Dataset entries
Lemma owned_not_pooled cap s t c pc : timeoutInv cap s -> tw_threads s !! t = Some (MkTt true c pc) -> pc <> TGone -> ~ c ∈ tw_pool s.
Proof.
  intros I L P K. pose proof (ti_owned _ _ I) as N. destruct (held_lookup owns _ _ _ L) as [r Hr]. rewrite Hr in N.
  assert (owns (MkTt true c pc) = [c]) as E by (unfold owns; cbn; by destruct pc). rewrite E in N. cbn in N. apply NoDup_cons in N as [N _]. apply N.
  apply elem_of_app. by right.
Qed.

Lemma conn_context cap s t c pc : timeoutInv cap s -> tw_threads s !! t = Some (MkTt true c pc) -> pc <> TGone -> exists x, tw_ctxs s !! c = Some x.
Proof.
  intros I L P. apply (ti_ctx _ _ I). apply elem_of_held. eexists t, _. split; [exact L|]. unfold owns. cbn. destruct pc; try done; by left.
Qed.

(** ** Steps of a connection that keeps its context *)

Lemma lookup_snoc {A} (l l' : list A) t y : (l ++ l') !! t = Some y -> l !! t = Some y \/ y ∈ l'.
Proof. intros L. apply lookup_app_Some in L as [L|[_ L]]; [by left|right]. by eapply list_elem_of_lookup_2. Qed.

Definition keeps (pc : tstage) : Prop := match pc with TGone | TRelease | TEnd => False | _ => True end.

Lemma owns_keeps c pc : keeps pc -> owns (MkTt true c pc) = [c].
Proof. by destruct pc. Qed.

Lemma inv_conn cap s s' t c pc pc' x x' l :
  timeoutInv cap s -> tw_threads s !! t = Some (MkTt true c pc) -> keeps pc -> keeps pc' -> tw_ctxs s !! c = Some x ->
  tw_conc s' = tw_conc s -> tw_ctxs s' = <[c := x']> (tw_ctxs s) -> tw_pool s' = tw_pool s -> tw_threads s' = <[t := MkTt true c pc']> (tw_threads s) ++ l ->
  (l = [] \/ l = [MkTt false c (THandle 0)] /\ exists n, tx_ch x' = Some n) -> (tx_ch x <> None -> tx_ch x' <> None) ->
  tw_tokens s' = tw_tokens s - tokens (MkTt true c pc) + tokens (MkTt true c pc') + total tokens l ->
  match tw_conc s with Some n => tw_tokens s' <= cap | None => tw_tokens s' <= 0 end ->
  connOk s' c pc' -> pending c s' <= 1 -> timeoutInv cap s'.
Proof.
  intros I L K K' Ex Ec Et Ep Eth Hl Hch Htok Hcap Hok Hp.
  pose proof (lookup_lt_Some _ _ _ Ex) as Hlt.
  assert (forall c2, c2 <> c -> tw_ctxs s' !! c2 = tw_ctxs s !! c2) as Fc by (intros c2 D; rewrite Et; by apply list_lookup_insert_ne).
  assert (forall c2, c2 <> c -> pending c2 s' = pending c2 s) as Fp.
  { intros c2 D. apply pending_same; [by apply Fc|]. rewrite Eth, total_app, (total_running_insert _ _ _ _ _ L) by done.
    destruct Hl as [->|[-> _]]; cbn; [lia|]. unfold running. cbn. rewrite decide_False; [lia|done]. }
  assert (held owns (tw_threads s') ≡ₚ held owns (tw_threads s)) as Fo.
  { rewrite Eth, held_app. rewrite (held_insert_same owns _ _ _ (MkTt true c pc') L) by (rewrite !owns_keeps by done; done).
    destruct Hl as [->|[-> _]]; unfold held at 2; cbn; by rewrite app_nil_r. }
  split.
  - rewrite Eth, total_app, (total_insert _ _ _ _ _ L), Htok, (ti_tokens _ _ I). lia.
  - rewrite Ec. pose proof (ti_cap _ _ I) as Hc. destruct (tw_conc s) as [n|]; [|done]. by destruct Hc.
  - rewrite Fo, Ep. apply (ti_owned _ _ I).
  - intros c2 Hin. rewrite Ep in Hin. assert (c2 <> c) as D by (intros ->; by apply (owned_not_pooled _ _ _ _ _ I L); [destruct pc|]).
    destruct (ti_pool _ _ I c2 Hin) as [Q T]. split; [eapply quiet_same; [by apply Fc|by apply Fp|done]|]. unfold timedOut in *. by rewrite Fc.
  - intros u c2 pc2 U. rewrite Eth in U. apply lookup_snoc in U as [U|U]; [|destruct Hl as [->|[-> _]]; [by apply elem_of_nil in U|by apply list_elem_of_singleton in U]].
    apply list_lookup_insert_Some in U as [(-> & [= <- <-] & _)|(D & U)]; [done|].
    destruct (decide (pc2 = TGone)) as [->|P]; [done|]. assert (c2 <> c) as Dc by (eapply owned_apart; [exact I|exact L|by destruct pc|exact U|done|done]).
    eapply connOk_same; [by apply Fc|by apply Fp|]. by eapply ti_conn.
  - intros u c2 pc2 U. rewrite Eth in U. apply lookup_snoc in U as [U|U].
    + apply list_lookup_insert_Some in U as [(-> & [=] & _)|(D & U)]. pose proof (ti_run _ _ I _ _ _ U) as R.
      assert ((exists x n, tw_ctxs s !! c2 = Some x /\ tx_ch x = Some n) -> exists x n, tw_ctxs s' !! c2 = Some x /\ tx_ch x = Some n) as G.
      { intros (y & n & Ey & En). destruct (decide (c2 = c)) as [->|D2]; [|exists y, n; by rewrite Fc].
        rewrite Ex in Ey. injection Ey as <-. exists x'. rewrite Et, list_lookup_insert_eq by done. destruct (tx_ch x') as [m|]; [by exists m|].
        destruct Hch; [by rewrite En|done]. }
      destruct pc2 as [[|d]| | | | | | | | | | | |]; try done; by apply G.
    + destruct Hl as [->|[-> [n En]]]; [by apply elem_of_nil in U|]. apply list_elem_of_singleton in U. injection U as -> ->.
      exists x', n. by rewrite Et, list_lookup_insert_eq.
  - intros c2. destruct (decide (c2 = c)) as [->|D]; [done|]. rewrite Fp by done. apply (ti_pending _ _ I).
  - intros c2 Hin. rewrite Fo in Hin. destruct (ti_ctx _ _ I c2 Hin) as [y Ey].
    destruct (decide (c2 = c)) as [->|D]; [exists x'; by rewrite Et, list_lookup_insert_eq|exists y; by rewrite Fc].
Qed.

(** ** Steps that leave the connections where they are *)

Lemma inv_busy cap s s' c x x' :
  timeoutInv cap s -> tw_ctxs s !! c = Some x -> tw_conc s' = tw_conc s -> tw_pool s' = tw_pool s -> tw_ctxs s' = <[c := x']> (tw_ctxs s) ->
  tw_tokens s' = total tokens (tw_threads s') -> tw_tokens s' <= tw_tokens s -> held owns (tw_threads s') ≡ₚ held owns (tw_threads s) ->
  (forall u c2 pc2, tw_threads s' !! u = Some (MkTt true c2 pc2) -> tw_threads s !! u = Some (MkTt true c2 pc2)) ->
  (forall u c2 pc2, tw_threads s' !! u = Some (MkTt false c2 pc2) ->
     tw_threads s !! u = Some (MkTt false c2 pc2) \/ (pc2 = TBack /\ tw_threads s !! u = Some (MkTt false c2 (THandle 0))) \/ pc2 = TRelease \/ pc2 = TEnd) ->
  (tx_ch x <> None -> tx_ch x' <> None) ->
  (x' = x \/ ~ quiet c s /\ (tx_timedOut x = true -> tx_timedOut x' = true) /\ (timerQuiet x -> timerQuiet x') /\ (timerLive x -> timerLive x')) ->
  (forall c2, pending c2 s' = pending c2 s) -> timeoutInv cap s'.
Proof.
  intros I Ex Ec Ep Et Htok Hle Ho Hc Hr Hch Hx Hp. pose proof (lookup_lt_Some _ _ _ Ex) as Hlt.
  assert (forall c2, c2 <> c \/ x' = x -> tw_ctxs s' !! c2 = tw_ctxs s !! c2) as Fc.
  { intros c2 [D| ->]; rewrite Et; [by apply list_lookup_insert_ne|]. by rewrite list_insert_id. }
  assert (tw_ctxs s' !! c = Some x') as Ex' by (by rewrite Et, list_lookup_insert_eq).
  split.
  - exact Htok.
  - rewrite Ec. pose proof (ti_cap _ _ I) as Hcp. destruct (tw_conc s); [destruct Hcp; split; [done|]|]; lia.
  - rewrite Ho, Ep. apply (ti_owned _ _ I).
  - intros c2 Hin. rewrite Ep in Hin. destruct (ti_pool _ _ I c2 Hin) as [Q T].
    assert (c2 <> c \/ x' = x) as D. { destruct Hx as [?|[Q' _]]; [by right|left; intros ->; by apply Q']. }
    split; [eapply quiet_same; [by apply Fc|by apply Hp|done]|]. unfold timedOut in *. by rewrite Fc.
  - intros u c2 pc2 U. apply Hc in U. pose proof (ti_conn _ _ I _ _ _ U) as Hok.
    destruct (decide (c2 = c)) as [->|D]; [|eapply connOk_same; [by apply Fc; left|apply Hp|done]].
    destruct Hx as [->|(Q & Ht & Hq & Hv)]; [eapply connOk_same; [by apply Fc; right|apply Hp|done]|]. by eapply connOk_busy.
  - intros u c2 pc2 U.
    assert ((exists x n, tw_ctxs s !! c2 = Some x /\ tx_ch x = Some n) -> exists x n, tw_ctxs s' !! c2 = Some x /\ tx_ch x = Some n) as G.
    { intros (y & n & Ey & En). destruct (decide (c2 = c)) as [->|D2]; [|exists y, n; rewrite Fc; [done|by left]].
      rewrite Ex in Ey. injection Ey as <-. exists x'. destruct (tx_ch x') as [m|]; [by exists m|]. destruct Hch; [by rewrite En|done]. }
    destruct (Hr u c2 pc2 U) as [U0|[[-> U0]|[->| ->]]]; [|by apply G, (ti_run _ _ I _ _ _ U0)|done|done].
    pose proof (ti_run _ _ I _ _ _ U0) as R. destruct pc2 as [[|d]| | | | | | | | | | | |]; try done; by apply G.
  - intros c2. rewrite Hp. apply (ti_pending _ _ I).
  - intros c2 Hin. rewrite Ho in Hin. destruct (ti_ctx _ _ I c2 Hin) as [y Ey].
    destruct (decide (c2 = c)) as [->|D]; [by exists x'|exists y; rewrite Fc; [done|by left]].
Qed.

_WORK TASK_.
For the word "that", tally the lines of the entries in which it appears and give the total alone.

_WRITTEN ANSWER_.
2